In the first proposed heuristic, we relaxed the mixed integer programming problem to a form suitable for the application of majorization-minimization techniques. The resulting algorithm requires the solution of a series of linear programming problems that can be efficiently solved with standard mathematical solvers. Therefore, it can be applied to large-scale problems, and it is also suitable for online operation. One limitation of this first method is that it uses the worst-case interference scenario, so it can be too conservative in terms of energy savings. To address this limitation, we also proposed a two-step alternating approach that obtain accurate values of the spectral efficiency of links by using the framework of standard interference functions. Simulations show that the proposed fast heuristics are able to obtain network configurations that are competitive in terms of energy consumption against optimal algorithms.

8 Endnotes

1 We lend the term topology control from work in the field of ad hoc networks where it refers the task of generating a network with desired features by coordinating the nodes’ transmitting range [40, 41].

2 Although the l 0-norm is not a norm, we use the term “norm” as it is a common practice in literature.

3 A test point becomes a user if it represents a QoS requirement of one particular user, in which case the subarea is a point corresponding to the position of this user.

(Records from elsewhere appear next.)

Lemma add_existing_isbn_is_idempotent_witness :
  Py.is_ascii "Dune" = true
  /\ Py.is_ascii "Frank Herbert" = true
  /\ valid_book_input "Dune" "Frank Herbert" "9780441172719" 4 = true
  /\ Storage.handle _ (get_book_by_isbn "9780441172719") Sample.at_limit
     = (Some Sample.book_out, Sample.at_limit)
  /\ outcome (run Storage.handle
                (add_book_to_catalog "Dune" "Frank Herbert" "9780441172719" 4)
                Sample.at_limit)
     = (true, "Book " +:+ Py.dquote +:+ "Dune" +:+ Py.dquote
              +:+ " has been successfully added to the catalog.")
  /\ trace (run Storage.handle
              (add_book_to_catalog "Dune" "Frank Herbert" "9780441172719" 4)
              Sample.at_limit)
     = [Event (get_book_by_isbn "9780441172719") (Some Sample.book_out)]
  /\ Storage.books
       (final_state
          (run Storage.handle
             (add_book_to_catalog "Clean Code" "Robert C. Martin" "1234567890123" 3)
             (apply (Storage.empty Sample.clock)
                (Step Sample.clock []
                   (AddBook "Clean Code" "Robert C. Martin" "1234567890123" 3)))))
     = Storage.books
         (apply (Storage.empty Sample.clock)
            (Step Sample.clock []
               (AddBook "Clean Code" "Robert C. Martin" "1234567890123" 3))).
Proof.
  assert (Htitle : Py.is_ascii "Dune" = true) by reflexivity.
  assert (Hauthor : Py.is_ascii "Frank Herbert" = true) by reflexivity.
  assert (Hvalid : valid_book_input "Dune" "Frank Herbert" "9780441172719" 4 = true)
    by reflexivity.
  assert (Hfound : Storage.handle _ (get_book_by_isbn "9780441172719") Sample.at_limit
                   = (Some Sample.book_out, Sample.at_limit)) by reflexivity.
  split; [exact Htitle |]. split; [exact Hauthor |].
  split; [exact Hvalid |]. split; [exact Hfound |].
  destruct (proj1 add_existing_isbn_is_idempotent _ _ _ _ _ _ _ _ _
              Htitle Hauthor Hvalid Hfound)
    as (Hout & _ & Htrace & _).
  split; [exact Hout |]. split; [exact Htrace |].
  exact (proj1 (proj2 (proj2 (proj2 add_existing_isbn_is_idempotent)
                         (Storage.empty Sample.clock) "Clean Code" "Robert C. Martin"
                         "1234567890123" 3 Sample.clock [] eq_refl eq_refl eq_refl))).
Defined.
(** * Tecken symbol upload: archive validation, bucket resolution, upload fan-out

    A shallow embedding of [tecken/upload/views.py] and proofs of the
    properties its specification states about it.

    Python [str] values are modelled as [string]: sequences of code points
    below 256, which is the repertoire the [ascii] type carries.  Every text
    operation below is written for that repertoire the way CPython defines
    it ([str.lower], [str.split], [in], [str.endswith], [repr]).

    The view is a function from the request and the world before it (the
    objects in storage, the ledger of uploads) to the response and the world
    after it.  What it calls and is not among the sources is either left
    open as a variable of the section ([fnmatch], the attributes of a
    bucket, the download collaborators, the scheduler of the threads, the
    order in which the futures complete, the existence checks that time
    out) or modelled from the specification ([dump_and_extract],
    [upload_file_upload], [invalid_key_name_characters]).

    Two neighbours of the view are embedded the same way: the hash of a
    missing symbol ([tecken/download/models.py]) and the middleware that
    asks Auth0 whether a user is blocked ([tecken/useradmin/middleware.py]),
    with the network, the cache and the clock as arguments. *)

From Stdlib Require Import Ascii String List NArith ZArith Bool Lia.
From Stdlib Require Import Sorting.Sorted Sorting.Permutation.
From Stdlib Require DecimalString DecimalPos DecimalN.
From stdpp Require Import base option list gmap strings sorting.
Import ListNotations.

Local Open Scope string_scope.
Local Open Scope list_scope.

(** ** Python text primitives *)

Module Py.

(** [sub in s] *)
Fixpoint contains (sub s : string) : bool :=
  String.prefix sub s ||
  match s with
  | EmptyString => false
  | String _ s' => contains sub s'
  end.

(** [s.endswith(suf)] *)
Fixpoint endswith (s suf : string) : bool :=
  String.eqb s suf ||
  match s with
  | EmptyString => false
  | String _ s' => endswith s' suf
  end.

(** [s.startswith(pre)] *)
Definition startswith (s pre : string) : bool := String.prefix pre s.

(** [s.split(sep)] for a one-character separator: never empty, one more
    segment than there are separators. *)
Fixpoint split (sep : ascii) (s : string) : list string :=
  match s with
  | EmptyString => [EmptyString]
  | String c s' =>
      if Ascii.eqb c sep then EmptyString :: split sep s'
      else match split sep s' with
           | seg :: rest => String c seg :: rest
           | [] => [String c EmptyString]
           end
  end.

(** [xs[-1]] on a list of strings (the caller knows it is not empty). *)
Definition last_item (xs : list string) : string := List.last xs EmptyString.

(** Code point of a character. *)
Definition ord (c : ascii) : N := N_of_ascii c.

(** [str.lower] on one code point below 256: A-Z, and the Latin-1 capitals
    U+00C0..U+00DE except the multiplication sign U+00D7. *)
Definition lower_char (c : ascii) : ascii :=
  let n := ord c in
  if ((65 <=? n) && (n <=? 90))%N then ascii_of_N (n + 32)
  else if ((192 <=? n) && (n <=? 222) && negb (n =? 215))%N
       then ascii_of_N (n + 32)
  else c.

(** [s.lower()] *)
Fixpoint lower (s : string) : string :=
  match s with
  | EmptyString => EmptyString
  | String c s' => String (lower_char c) (lower s')
  end.

(** [any(p(ch) for ch in s)] *)
Fixpoint any_char (p : ascii -> bool) (s : string) : bool :=
  match s with
  | EmptyString => false
  | String c s' => p c || any_char p s'
  end.

(** [os.path.basename] of a POSIX path: what follows the last slash. *)
Definition basename (p : string) : string := last_item (split "/" p).

(** [os.path.join(a, b)] of [posixpath]. *)
Definition path_join (a b : string) : string :=
  if startswith b "/" then b
  else if String.eqb a "" || endswith a "/" then a ++ b
  else a ++ "/" ++ b.

(** [str.isspace] on one code point below 256. *)
Definition is_space (c : ascii) : bool :=
  let n := ord c in
  ((9 <=? n) && (n <=? 13) || (28 <=? n) && (n <=? 32)
   || (n =? 133) || (n =? 160))%N.

Fixpoint lstrip (s : string) : string :=
  match s with
  | EmptyString => EmptyString
  | String c s' => if is_space c then lstrip s' else s
  end.

(** [s.rstrip()]: a character stays when it is not white space or when
    something that stays follows it. *)
Fixpoint rstrip (s : string) : string :=
  match s with
  | EmptyString => EmptyString
  | String c s' =>
      match rstrip s' with
      | EmptyString => if is_space c then EmptyString else String c EmptyString
      | kept => String c kept
      end
  end.
(** "must reset a prior entry to 0 before reuse": one increment a second
    for five seconds. *)
Example test_reuse :
  (increments [11000; 12000; 13000; 14000; 15000] fresh).(data) = [1; 1; 1; 1].
Proof. reflexivity. Qed.

(** "must reset holes to zero correctly": one increment every other
    second. *)
Example test_holes :
  (increments [12000; 14000; 16000; 18000] fresh).(data) = [1; 0; 1; 0].
Proof. reflexivity. Qed.

(** "must reset counts after maxDuration seconds of inactivity". *)
Example test_inactivity : (snd (increment 14000 ones)).(data) = [0; 0; 1; 0].
Proof. reflexivity. Qed.

(** The four tests of [getCount], after one increment a second for five
    seconds. *)
Example test_getCount :
  let c := increments [11000; 12000; 13000; 14000; 15000] fresh in
  getCount 15000 Undefined c = Some (Int 4, c) /\
  getCount 15000 (Num (Int 3)) c = Some (Int 3, c) /\
  getCount 15000 (Num (Int 100)) c = getCount 15000 Undefined c /\
  getCount 15000 (Num (Int 0)) c = getCount 15000 (Num (Int 1)) c.
Proof. repeat split. Qed.

(** Before the epoch [%] has the sign of the clock reading, and the index
    [_getIndex] returns designates no bucket. *)
Example before_the_epoch :
  fst (_getIndex (-3000) {| maxDuration := Int 4; data := [1; 2; 3; 4];
                            lastUpdatedAt := -5 |}) = Int (-3).
Proof. reflexivity. Qed.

4 The smaller the area represented by each TP, the better is this approximation. However, smaller areas imply an increased number of TPs, and the computational complexity of the proposed algorithm grows.

5 Note that B i can also be interpreted as the total bandwidth available at cell i, in which case ρ i is expressed in terms of the fraction of required and available bandwidth.

6 A resource block is defined as a portion of the available time-frequency plane spanning a number of consecutive OFDM symbols in the time domain over a number of sub-carriers in the frequency domain.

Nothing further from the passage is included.